- The paper reviewed HRI studies from 2016-2019, identifying prevalent issues with the use of Likert scales, including terminology, design, and statistical methods.
- Common design flaws often involved using insufficient items for multi-item scales and not checking validity or reliability metrics like Cronbach's alpha.
- Statistical errors included inappropriately applying parametric tests to ordinal data and neglecting necessary post-hoc corrections or assumption checks.
The paper "Four Years in Review: Statistical Practices of Likert Scales in Human-Robot Interaction Studies" provides an extensive evaluation of the use of Likert scales within the field of Human-Robot Interaction (HRI). The authors conducted a comprehensive review of papers presented at the International Conference on Human-Robot Interaction from 2016 to 2019, with a focus on identifying and categorizing statistical practices related to Likert scales.

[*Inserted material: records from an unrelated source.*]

(** The first part of the last branch of [place_block]: a new second-level
    block when the one being filled is full. *)
Lemma new_second_wp cs al ml s x i (Q : packing -> mk -> Prop) :
  (2 <= length ml < 258)%nat -> length al = (267 + 256 * (length ml - 2))%nat ->
  freeblock s < FS_SIZE -> (exists a, stored s0 cs (al ++ [a]) ml s) -> arrays ino al ml x -> seconds al ml (img s) ->
  (forall s' m, (exists a, stored s0 cs (al ++ [a]) (ml ++ [m]) s' /\ stored s0 cs (al ++ [a]) ml s) -> seconds al (ml ++ [m]) (img s') ->
     (forall cs' al', stored s0 cs' al' ml s -> stored s0 cs' al' (ml ++ [m]) s') ->
     Q (Packing (k_inode x) (k_indirect x) (zset (k_dindirect x) (Z.of_nat (length ml - 2)) m) (replicate NINDIRECT 0) i
          (Z.of_nat (length ml - 2))) s') ->
  wp (when (0 <=? k_current x) (write_block (zget (k_dindirect x) (k_current x)) (addrs_bytes (k_second x))) ;;;
      let! a := alloc_block in
      ret (Packing (k_inode x) (k_indirect x) (zset (k_dindirect x) (Z.of_nat (length ml - 2)) a) (replicate NINDIRECT 0) i
        (Z.of_nat (length ml - 2)))) Q s.
Proof.
  intros Hm Hl Hroom [a0 Hst] Har Hsec HQ.
  assert (forall s1, freeblock s1 = freeblock s ->
    (forall cs' al', stored s0 cs' al' ml s -> stored s0 cs' al' ml s1) ->
    (forall o a, (o + 3 < length ml + 1)%nat -> ml !! (2 + o)%nat = Some a -> img_block (img s1) a = addrs_bytes (window al (267 + 256 * o))) ->
    wp (let! a := alloc_block in
      ret (Packing (k_inode x) (k_indirect x) (zset (k_dindirect x) (Z.of_nat (length ml - 2)) a) (replicate NINDIRECT 0) i
        (Z.of_nat (length ml - 2)))) Q s1) as Htail.
  { intros s1 Hf1 Hst1 Hsec1. apply wp_bind, alloc_block_wp; [by rewrite Hf1|]. apply wp_ret. apply HQ.
    - exists a0. split; [|done]. by apply stored_meta, Hst1.
    - pose proof (Hst1 _ _ Hst) as Hst1'. intros o b Ho Hb. rewrite length_app in Ho. cbn [length] in Ho.
      rewrite lookup_app_l in Hb by lia. cbn [img]. rewrite img_block_other.
      + apply Hsec1; [lia|done].
      + by rewrite length_replicate.
      + intros <-. pose proof (stored_fresh _ _ _ _ _ (freeblock s1) Hst1' ltac:(apply elem_of_app; right; by eapply list_elem_of_lookup_2)). lia.
    - intros cs' al' Hst'. by apply stored_meta, Hst1. }
  pose proof (ar_cur _ _ _ _ Har) as Hcur. unfold cur in Hcur. apply wp_bind.
  destruct (Nat.ltb_spec (length ml) 3) as [H3|H3]; rewrite Hcur.
  - change (0 <=? -1) with false. apply wp_ret. apply Htail; [done|done|]. intros o a Ho Ha. apply Hsec; [|done].
    apply lookup_lt_Some in Ha. lia.
  - rewrite (proj2 (Z.leb_le 0 _)) by lia. cbn [when]. apply wp_write_block.
    set (k := (length ml - 3)%nat). destruct (lookup_lt_is_Some_2 ml (2 + k)) as [b Hb]; [unfold k; lia|].
    assert (zget (k_dindirect x) (Z.of_nat (length ml) - 3) = b) as ->.
    { rewrite (ar_dind _ _ _ _ Har). unfold zget. replace (Z.to_nat (Z.of_nat (length ml) - 3)) with k by (unfold k; lia).
      rewrite lookup_window by (unfold k; lia). by rewrite Hb. }
    assert (length (addrs_bytes (k_second x)) = 1024%nat) as Hlb.
    { by rewrite length_addrs_bytes, (ar_second _ _ _ _ Har), length_window. }
    assert (b ∈ ml) as Hbm by (by eapply list_elem_of_lookup_2).
    apply Htail; [done|intros cs' al' Hst'; apply stored_write; [done|done|by rewrite Hlb]|].
    intros o a Ho Ha. cbn [img]. destruct (decide (o = k)) as [->|Hne].
    + rewrite Hb in Ha. injection Ha as <-. rewrite img_block_same by (done || apply addrs_bytes_byte).
      rewrite (ar_second _ _ _ _ Har). unfold secbase. done.
    + rewrite img_block_other; [apply Hsec; [unfold k in Hne; lia|done]|by rewrite Hlb|].
      intros <-. pose proof (st_nodup _ _ _ _ _ Hst) as (_ & _ & Hnd)%NoDup_app.
      pose proof (NoDup_lookup ml _ _ _ Hnd Ha Hb). lia.
Qed.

Key Insights and Contributions
- Misuse of the Term "Likert Scale":
- The paper identifies a prevalent misuse of the term "Likert scale," distinguishing it from Likert items and response formats. A correct Likert scale refers to a composite score derived from related items measuring various aspects of a single attribute.
- Common Design Issues:
- A significant portion of the reviewed literature incorrectly used Likert items, either by employing scales with too few items or failing to verify internal consistency and validity metrics such as Cronbach's alpha. The authors emphasize that multi-item scales should ideally have at least four items to measure complex constructs accurately.
- Statistical Testing Concerns:
- The paper reports widespread misuse of statistical tests, particularly the inappropriate application of parametric tests to individual Likert items. Given the ordinal nature of these items, the authors recommend the use of non-parametric tests unless the data explicitly meet interval assumptions.
- Many papers fail to perform requisite post-hoc corrections when conducting multiple comparisons, increasing the risk of Type I errors. Additionally, a lack of verification for assumptions related to parametric tests, such as normality and homoscedasticity, is highlighted.
- Recommendations:
- The authors provide a series of recommendations to improve the integrity of Likert data usage in HRI research. These include using multi-item scales with validated constructs, ensuring proper post-hoc corrections when conducting multiple tests, and systematically checking assumptions of statistical tests.
- Call for Better Practices:
- The paper concludes by urging the HRI community to adopt rigorous practices to ensure the reliability and validity of inferences made from Likert data. It stresses the importance of thorough reporting and validation when designing and analyzing Likert scales to uphold scientific rigor.
- Research Methodology:
- The paper provides a meticulous review of 110 papers from the specified conference proceedings, employing keywords like "Likert," "questionnaire," and "scale" to identify relevant studies. The analysis categorizes papers based on misnomers, improper design, and statistical misuse.
Overall, the paper offers a critical examination of Likert scale usage in HRI research, highlighting areas in need of improvement, and provides concrete recommendations for enhancing the quality of statistical analysis in the field.